→ DATA LISTING:
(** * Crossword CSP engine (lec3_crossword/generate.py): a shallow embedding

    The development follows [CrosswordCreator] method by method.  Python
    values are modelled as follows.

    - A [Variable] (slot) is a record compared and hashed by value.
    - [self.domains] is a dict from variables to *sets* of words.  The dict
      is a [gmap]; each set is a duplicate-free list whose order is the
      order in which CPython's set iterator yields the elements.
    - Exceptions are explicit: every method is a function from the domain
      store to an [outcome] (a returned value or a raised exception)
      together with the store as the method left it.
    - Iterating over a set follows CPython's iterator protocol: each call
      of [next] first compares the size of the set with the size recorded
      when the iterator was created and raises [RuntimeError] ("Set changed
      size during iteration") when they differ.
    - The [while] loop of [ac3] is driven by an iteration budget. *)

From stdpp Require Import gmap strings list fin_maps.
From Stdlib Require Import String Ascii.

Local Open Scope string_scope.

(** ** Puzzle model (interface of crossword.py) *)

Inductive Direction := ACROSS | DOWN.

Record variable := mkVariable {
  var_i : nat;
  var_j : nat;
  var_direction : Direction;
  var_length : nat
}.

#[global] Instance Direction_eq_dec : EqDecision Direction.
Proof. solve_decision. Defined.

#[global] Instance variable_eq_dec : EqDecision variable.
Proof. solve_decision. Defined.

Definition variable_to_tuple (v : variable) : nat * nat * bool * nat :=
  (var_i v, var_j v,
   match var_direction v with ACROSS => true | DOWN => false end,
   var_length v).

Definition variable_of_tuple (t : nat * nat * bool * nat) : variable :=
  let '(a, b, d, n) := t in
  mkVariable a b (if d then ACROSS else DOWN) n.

* * *

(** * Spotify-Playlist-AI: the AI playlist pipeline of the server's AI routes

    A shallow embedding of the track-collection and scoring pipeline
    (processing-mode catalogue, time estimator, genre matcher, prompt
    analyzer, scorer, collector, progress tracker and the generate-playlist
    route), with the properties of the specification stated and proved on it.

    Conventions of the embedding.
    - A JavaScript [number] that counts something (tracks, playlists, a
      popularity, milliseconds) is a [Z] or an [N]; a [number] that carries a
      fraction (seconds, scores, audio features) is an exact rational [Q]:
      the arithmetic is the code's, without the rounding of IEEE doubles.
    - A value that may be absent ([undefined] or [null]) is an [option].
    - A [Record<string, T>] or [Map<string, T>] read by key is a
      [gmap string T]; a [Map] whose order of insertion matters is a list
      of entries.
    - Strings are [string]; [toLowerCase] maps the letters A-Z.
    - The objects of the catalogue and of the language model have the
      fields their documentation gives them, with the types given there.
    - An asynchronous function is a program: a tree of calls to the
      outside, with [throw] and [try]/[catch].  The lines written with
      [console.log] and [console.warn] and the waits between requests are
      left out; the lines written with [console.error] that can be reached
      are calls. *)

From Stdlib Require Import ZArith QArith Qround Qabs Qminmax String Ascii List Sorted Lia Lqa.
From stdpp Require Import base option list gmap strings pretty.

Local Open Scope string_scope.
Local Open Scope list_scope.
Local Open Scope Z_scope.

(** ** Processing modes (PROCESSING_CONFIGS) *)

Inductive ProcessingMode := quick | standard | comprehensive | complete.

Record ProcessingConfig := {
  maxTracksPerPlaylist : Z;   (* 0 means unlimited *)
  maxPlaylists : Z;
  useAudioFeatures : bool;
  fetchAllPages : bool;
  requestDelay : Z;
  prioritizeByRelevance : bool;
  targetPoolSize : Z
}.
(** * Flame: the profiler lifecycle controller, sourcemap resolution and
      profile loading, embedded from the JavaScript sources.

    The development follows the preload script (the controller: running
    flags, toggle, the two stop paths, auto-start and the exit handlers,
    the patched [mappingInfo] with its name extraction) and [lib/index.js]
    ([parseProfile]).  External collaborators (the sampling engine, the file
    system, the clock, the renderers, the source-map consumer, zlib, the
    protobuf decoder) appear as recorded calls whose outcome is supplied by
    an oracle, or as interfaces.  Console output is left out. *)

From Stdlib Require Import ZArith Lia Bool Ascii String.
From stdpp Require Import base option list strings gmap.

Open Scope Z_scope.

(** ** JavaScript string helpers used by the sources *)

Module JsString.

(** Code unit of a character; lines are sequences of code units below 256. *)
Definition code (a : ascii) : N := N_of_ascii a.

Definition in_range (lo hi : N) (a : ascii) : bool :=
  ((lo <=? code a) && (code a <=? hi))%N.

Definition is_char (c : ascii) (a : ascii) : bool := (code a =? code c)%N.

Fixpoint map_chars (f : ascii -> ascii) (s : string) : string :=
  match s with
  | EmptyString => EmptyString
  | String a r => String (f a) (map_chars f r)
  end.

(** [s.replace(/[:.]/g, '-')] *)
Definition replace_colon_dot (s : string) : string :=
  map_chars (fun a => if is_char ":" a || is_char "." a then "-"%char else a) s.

→ WHAT THE EXERCISE ASKS: Look above for the line holding "(** * Crossword" and the line holding "- Exceptions are". Retype both, and every line between them, word for word and nothing else.

→ TASK RESPONSE:
(** * Crossword CSP engine (lec3_crossword/generate.py): a shallow embedding

    The development follows [CrosswordCreator] method by method.  Python
    values are modelled as follows.

    - A [Variable] (slot) is a record compared and hashed by value.
    - [self.domains] is a dict from variables to *sets* of words.  The dict
      is a [gmap]; each set is a duplicate-free list whose order is the
      order in which CPython's set iterator yields the elements.
    - Exceptions are explicit: every method is a function from the domain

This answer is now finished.